How to complete this task —
Find the line with "Open Scope Z_scope." in the entries below, then reproduce it and every line after it down to and including the line with "intros E HL", exactly.

Dataset entries
§

(* ===== verification/HosttrackerFacts.v ===== *)
(** * Host locations: the scans, the invariant and the effect of the operations *)

From S2P Require Import Prelude Bytes Ethernetaddr Hosttracker.

Open Scope Z_scope.

(** ** The scans find the first best element *)

Lemma scan_spec (f : location -> Z) L i j best pre l r x :
  scan (fun a b => f a <? f b) i j best l = (r, x) ->
  L = pre ++ l -> length pre = j -> L !! i = Some best -> (forall y, y ∈ pre -> f best <= f y) ->
  L !! r = Some x /\ forall y, y ∈ L -> f x <= f y.
Proof.
  revert i j best pre. induction l as [|y l IH]; intros i j best pre; simpl.
  { intros [= <- <-] -> _ Hi Hpre. rewrite app_nil_r in *. done. }
  intros E HL Hj Hi Hpre. rewrite (cons_middle y pre l) in HL. destruct (Z.ltb_spec (f y) (f best)).
  - apply IH with (pre := pre ++ [y]) in E; [done|by rewrite <- app_assoc|rewrite length_app; simpl; lia| |].
    + subst. rewrite lookup_app_r by lia. rewrite Nat.sub_diag. done.
    + intros z [Hz| ->%list_elem_of_singleton]%elem_of_app; [|lia]. specialize (Hpre z Hz). lia.
  - apply IH with (pre := pre ++ [y]) in E; [done|by rewrite <- app_assoc|rewrite length_app; simpl; lia|done|].
    intros z [Hz| ->%list_elem_of_singleton]%elem_of_app; [by apply Hpre|lia].
Qed.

§

Answer below —
Open Scope Z_scope.

(** ** The scans find the first best element *)

Lemma scan_spec (f : location -> Z) L i j best pre l r x :
  scan (fun a b => f a <? f b) i j best l = (r, x) ->
  L = pre ++ l -> length pre = j -> L !! i = Some best -> (forall y, y ∈ pre -> f best <= f y) ->
  L !! r = Some x /\ forall y, y ∈ L -> f x <= f y.
Proof.
  revert i j best pre. induction l as [|y l IH]; intros i j best pre; simpl.
  { intros [= <- <-] -> _ Hi Hpre. rewrite app_nil_r in *. done. }
  intros E HL Hj Hi Hpre. rewrite (cons_middle y pre l) in HL. destruct (Z.ltb_spec (f y) (f best)).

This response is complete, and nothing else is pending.